We flatter ourselves to think us so important. In reality, diseases, even the very worst, are not instruments of punishment, divine or secular. International air travel or global commerce might help spread a disease, but that doesn’t answer the question of why there is a disease to begin with—a question to which I fear there is no answer, at least not in human terms.
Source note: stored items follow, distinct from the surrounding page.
(** X14.  The frame of the backfill job is all or nothing, and all
    bitcoin.  [fetch_historical_data] returns either an empty frame or a
    frame with the fifteen columns of a price row in which every row has
    a timestamp, the coin id "bitcoin", the symbol "btc", the name
    "Bitcoin" and no value in the eight columns the market chart does not
    give; when the answer's [prices] is a list, a frame that is not empty
    has one row for each of its entries (a single malformed entry empties
    the whole frame). *)
Theorem backfill_frame_shape (E : environ) (days : Z) (w : world) :
  exists df w',
    crypto_historical_etl.fetch_historical_data E days w = (Ok df, w') /\
    (empty df = true \/
     (df_columns df =
        ["timestamp"; "coin_id"; "symbol"; "name"; "current_price_usd";
         "market_cap_usd"; "total_volume_usd"; "price_change_24h";
         "price_change_percentage_24h"; "circulating_supply"; "total_supply";
         "ath"; "ath_date"; "atl"; "atl_date"] /\
      (forall cells, In cells (df_rows df) ->
         exists t price market_cap volume,
           cells = [PyTime t; PyStr "bitcoin"; PyStr "btc"; PyStr "Bitcoin";
                    price; market_cap; volume; PyNone; PyNone; PyNone;
                    PyNone; PyNone; PyNone; PyNone; PyNone]) /\
      (forall d entries,
         http_get E (GetMarketChart "bitcoin" days) = Some (JObj d) ->
         lookup "prices" d = Some (JArr entries) ->
         List.length (df_rows df) = List.length entries))).
Proof.
  destruct (fetch_historical_data_returns E days w) as [df Hdf].
  destruct (crypto_historical_etl.fetch_historical_data E days w) as [r w'] eqn:Hrun.
  cbn [fst] in Hdf. subst r. exists df, w'. split; [reflexivity|].
  unfold crypto_historical_etl.fetch_historical_data in Hrun.
  rewrite bind_logger in Hrun.
  apply try_except_ok_inv in Hrun.
  destruct Hrun as [Hbody | (e & w1 & _ & Hh)].
  2:{ left. rewrite bind_logger in Hh. unfold ret in Hh. now inversion Hh. }
  invert_binds. cbv zeta in Hbody. invert_binds.
  unfold ret in Hbody. inversion Hbody; subst df w'. clear Hbody.
  match goal with
  | H : crypto_historical_etl.historical_rows _ _ _ _ ?entries _ = (Ok ?rs, _) |- _ =>
      destruct (historical_rows_shape E _ _ _ _ _ _ _ H) as [Hlen Hall];
      destruct rs as [|r0 rs']
  end.
  { left. reflexivity. }
  right.
  destruct (Hall r0 (or_introl eq_refl)) as (t0 & p0 & m0 & v0 & Hr0).
  split; [rewrite Hr0; reflexivity|]. split.
  - unfold pd_DataFrame. cbn [df_rows]. intros cells Hin.
    apply in_map_iff in Hin. destruct Hin as (r & <- & Hr).
    destruct (Hall r Hr) as (t & p & m & v & ->).
    exists t, p, m, v. reflexivity.
  - intros d entries Hget Hprices.
    unfold pd_DataFrame. cbn [df_rows]. rewrite length_map, Hlen.
    repeat match goal with
    | H : http E _ _ = (Ok _, _) |- _ =>
        unfold http in H; unfold crypto_historical_etl.COIN_ID in H;
        rewrite Hget in H; inversion H; subst; clear H
    | H : subscript (JObj d) "prices" _ = (Ok _, _) |- _ =>
        unfold subscript in H; rewrite Hprices in H; inversion H; subst; clear H
    | H : crypto_historical_etl.iter (JArr entries) _ = (Ok _, _) |- _ =>
        cbn in H; inversion H; subst; clear H
    end.
    reflexivity.
Qed.

(** X15.  Without a database connection the backfill job does nothing:
    it sends no request, writes no file and changes nothing in the
    database; it logs that it could not connect and returns normally. *)
Theorem backfill_without_connection (E : environ) (w : world) :
  pg_connect E (values (DB_CONFIG E)) = false ->
  exists w' earlier,
    crypto_historical_etl.main E w = (Ok tt, w') /\
    store w' = store w /\
    requests w' = requests w /\
    files w' = files w /\
    log w' = Log ERROR "Could not connect to database. Exiting." [] :: earlier.
Proof.
  intros Hpg. unfold crypto_historical_etl.main. rewrite !bind_logger.
  unfold bind at 1, connect_postgres. rewrite Hpg.
  rewrite bind_logger. cbn. do 2 eexists. split; [reflexivity|].
  cbn. repeat split.
Qed.

Section BackfillEdges.

Variable E : environ.

Lemma check_current_data_keeps_files :
  keeps files crypto_historical_etl.check_current_data.
Proof.
  unfold crypto_historical_etl.check_current_data.
  pose proof (count_query_keeps files). job.
Qed.

End BackfillEdges.

(** X16.  When the market chart cannot be fetched, a connected backfill
    run loads nothing: [main] returns normally after exactly one
    request, the committed database and the files are as they were, the
    connection is closed with nothing pending, and the log ends with the
    message that no data was fetched and the closing of the
    connection. *)
Theorem backfill_nothing_fetched (E : environ) (w : world) :
  pg_connect E (values (DB_CONFIG E)) = true ->
  (forall days, http_get E (GetMarketChart "bitcoin" days) = None) ->
  exists w' days earlier,
    crypto_historical_etl.main E w = (Ok tt, w') /\
    committed w' = committed w /\
    session w' = committed w' /\
    files w' = files w /\
    requests w' = GetMarketChart "bitcoin" days :: requests w /\
    log w' = Log INFO "Database connection closed" []
             :: Log ERROR "No historical data fetched. Exiting." []
             :: earlier.
Proof.
  intros Hpg Hnone. unfold crypto_historical_etl.main. rewrite !bind_logger.
  unfold bind at 1, connect_postgres. rewrite Hpg.
  unfold bind at 1. cbn [rollback]. rewrite !bind_logger.
  cbn [logger snd ret negb committed session serial log requests files ticks].
  assert (Hfin : returns (bind close (fun _ => logger INFO "Database connection closed" [])))
    by (intros w0; now eexists).
  rewrite (try_finally_returns _ _ _ Hfin).
  match goal with
  | |- context [fst (try_except ?body ?h ?w0)] =>
      set (w3 := w0);
      assert (Hbody : exists days l tk,
                try_except body h w3 =
                (Ok tt,
                 World (committed w) (committed w) (serial w)
                       (Log ERROR "No historical data fetched. Exiting." [] :: l)
                       (GetMarketChart "bitcoin" days :: requests w)
                       (files w) tk))
  end.
  { unfold try_except.
    match goal with
    | |- context [bind crypto_historical_etl.check_current_data ?k w3] =>
        destruct (step_returns crypto_historical_etl.check_current_data k w3
                    check_current_data_returns) as (count & Hcount & ->)
    end.
    pose proof (check_current_data_keeps_store w3) as Hs.
    pose proof (check_current_data_keeps_requests w3) as Hr.
    pose proof (check_current_data_keeps_files w3) as Hf.
    set (w4 := snd (crypto_historical_etl.check_current_data w3)) in *.
    clearbody w4. clear Hcount.
    cbv zeta. rewrite bind_logger. unfold bind at 1.
    match goal with
    | |- context [crypto_historical_etl.fetch_historical_data E ?d ?w0] =>
        destruct (fetch_historical_data_failed E d w0 (or_introl (Hnone d)))
          as (l & ->)
    end.
    cbn [empty pd_DataFrame df_columns df_rows]. unfold logger at 1.
    unfold store in Hs. subst w3.
    cbn [logger snd committed session serial log requests files ticks] in *.
    injection Hs as Hs1 Hs2 Hs3. rewrite Hs1, Hs2, Hs3, Hr, Hf.
    do 3 eexists. reflexivity. }
  destruct Hbody as (days & l & tk & ->).
  cbn. do 3 eexists. repeat split.
Qed.


Section CollectorShape.

Variable E : environ.

Lemma fetch_coin_shape (coin : string) (w w' : world) (r : dict pyval) :
  crypto_etl.fetch_coin E coin w = (Ok r, w') ->
  keys r =
    ["timestamp"; "coin_id"; "symbol"; "name"; "current_price_usd";
     "market_cap_usd"; "total_volume_usd"; "price_change_24h";
     "price_change_percentage_24h"; "circulating_supply"; "total_supply";
     "ath"; "ath_date"; "atl"; "atl_date"] /\
  exists t, lookup "timestamp" r = Some (PyTime t).
Proof.
  unfold crypto_etl.fetch_coin. intros H. invert_binds.
  unfold ret in H. inversion H; subst r w'. clear H.
  split; [reflexivity|]. eexists. reflexivity.
Qed.

Lemma fetch_coins_shape (coins : list string) :
  forall (w w' : world) (data : list (dict pyval)),
    crypto_etl.fetch_coins E coins w = (Ok data, w') ->
    forall r, In r data ->
      keys r =
        ["timestamp"; "coin_id"; "symbol"; "name"; "current_price_usd";
         "market_cap_usd"; "total_volume_usd"; "price_change_24h";
         "price_change_percentage_24h"; "circulating_supply"; "total_supply";
         "ath"; "ath_date"; "atl"; "atl_date"] /\
      exists t, lookup "timestamp" r = Some (PyTime t).
Proof.
  induction coins as [|coin rest IH]; intros w w' data H.
  - cbn in H. inversion H. intros r [].
  - cbn [crypto_etl.fetch_coins] in H. invert_binds.
    unfold ret in H. inversion H; subst data w'. clear H.
    match goal with
    | H1 : try_except _ _ _ = (Ok ?got, _),
      H2 : crypto_etl.fetch_coins _ _ _ = _ |- _ =>
        pose proof (IH _ _ _ H2) as Hrest;
        apply try_except_ok_inv in H1;
        destruct H1 as [H1 | (e & wh & _ & H1)]
    end.
    + invert_binds.
      match goal with
      | H : ret _ _ = (Ok _, _) |- _ => unfold ret in H; inversion H; subst; clear H
      end.
      match goal with
      | H : crypto_etl.fetch_coin _ _ _ = _ |- _ =>
          pose proof (fetch_coin_shape _ _ _ _ H) as Hrow
      end.
      intros r [<- | Hr]; [exact Hrow | now apply Hrest].
    + match goal with
      | H : bind (logger _ _ _) _ _ = (Ok _, _) |- _ =>
          rewrite bind_logger in H; unfold ret in H; inversion H; subst
      end.
      intros r Hr. now apply Hrest.
Qed.

End CollectorShape.

(** X17.  The frame of the collector.  [fetch_crypto_data] returns either
    an empty frame or a frame whose columns are the fifteen columns of a
    price row (all the columns of the table but [id] and [created_at],
    which the database fills in), in which every row has fifteen cells
    and starts with a timestamp that is not null. *)
Theorem collector_frame_shape (E : environ) (w : world) :
  exists df w',
    crypto_etl.fetch_crypto_data E w = (Ok df, w') /\
    (empty df = true \/
     (df_columns df =
        ["timestamp"; "coin_id"; "symbol"; "name"; "current_price_usd";
         "market_cap_usd"; "total_volume_usd"; "price_change_24h";
         "price_change_percentage_24h"; "circulating_supply"; "total_supply";
         "ath"; "ath_date"; "atl"; "atl_date"] /\
      (forall c, In c (df_columns df) ->
                 In c crypto_etl.expected_columns /\ c <> "id" /\ c <> "created_at") /\
      forall cells, In cells (df_rows df) ->
        List.length cells = 15%nat /\
        exists t, nth_error cells 0 = Some (PyTime t))).
Proof.
  destruct (fetch_crypto_data_data E w) as (data & w' & Hrun & Hdata & _).
  exists (pd_DataFrame data), w'. split; [exact Hrun|].
  destruct (crypto_etl.fetch_coins E crypto_etl.COINS _) as [r w1] eqn:Hcoins.
  cbn [fst] in Hdata. subst r.
  pose proof (fetch_coins_shape E _ _ _ _ Hcoins) as Hall.
  destruct data as [|r0 rest].
  { left. reflexivity. }
  right. destruct (Hall r0 (or_introl eq_refl)) as [Hk0 _].
  assert (Hcols : df_columns (pd_DataFrame (r0 :: rest)) = keys r0) by reflexivity.
  rewrite Hcols, Hk0. split; [reflexivity|]. split.
  - intros c Hc. cbn in Hc.
    repeat (destruct Hc as [<- | Hc];
            [split; [cbn; tauto | split; discriminate]|]).
    destruct Hc.
  - intros cells Hin. unfold pd_DataFrame in Hin. cbn [df_rows] in Hin.
    apply in_map_iff in Hin. destruct Hin as (r & <- & Hr).
    destruct (Hall r Hr) as [Hk (t & Ht)].
    assert (Hlen : List.length (values r) = List.length (keys r))
      by (unfold values, keys; now rewrite !length_map).
    rewrite Hk in Hlen. split; [exact Hlen|].
    exists t. destruct r as [|[k v] r']; [discriminate|].
    cbn in Hk. injection Hk as Hk1 _. subst k.
    cbn in Ht. injection Ht as ->. reflexivity.
Qed.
But perhaps there doesn’t need to be an answer. Perhaps we don’t need saving because we didn’t need punishing in the first place. As the philosopher Philip Kitcher puts it in his excellent little book, Life After Faith, “we should be committed to salvage, not salvation.” Therefore let the good now being done by people in the medical field, from the most seasoned doctor to the youngest volunteer, speak for itself. As for the rest of us, those not on the frontlines of the pandemic, pacing our homes as we wonder about the meaning of all this, we could do worse than to read our Jacobsen and our Camus. In their deep despair and appetite for beauty, we might find some morsel of the courage needed to deal with life’s tragic contingencies.
At the end of “The Plague in Bergamo,” the monk’s procession trudges back down the mountain, along a steep road that is “hazy with light from the sun.” Eventually, they disappear from view. What happens to the people of Bergamo? Presumably some will continue to die, while others will go on living.
All the more reason to commit ourselves to this life while we still can—to the sun, the earth, the ancient sea “where all cries are hushed.”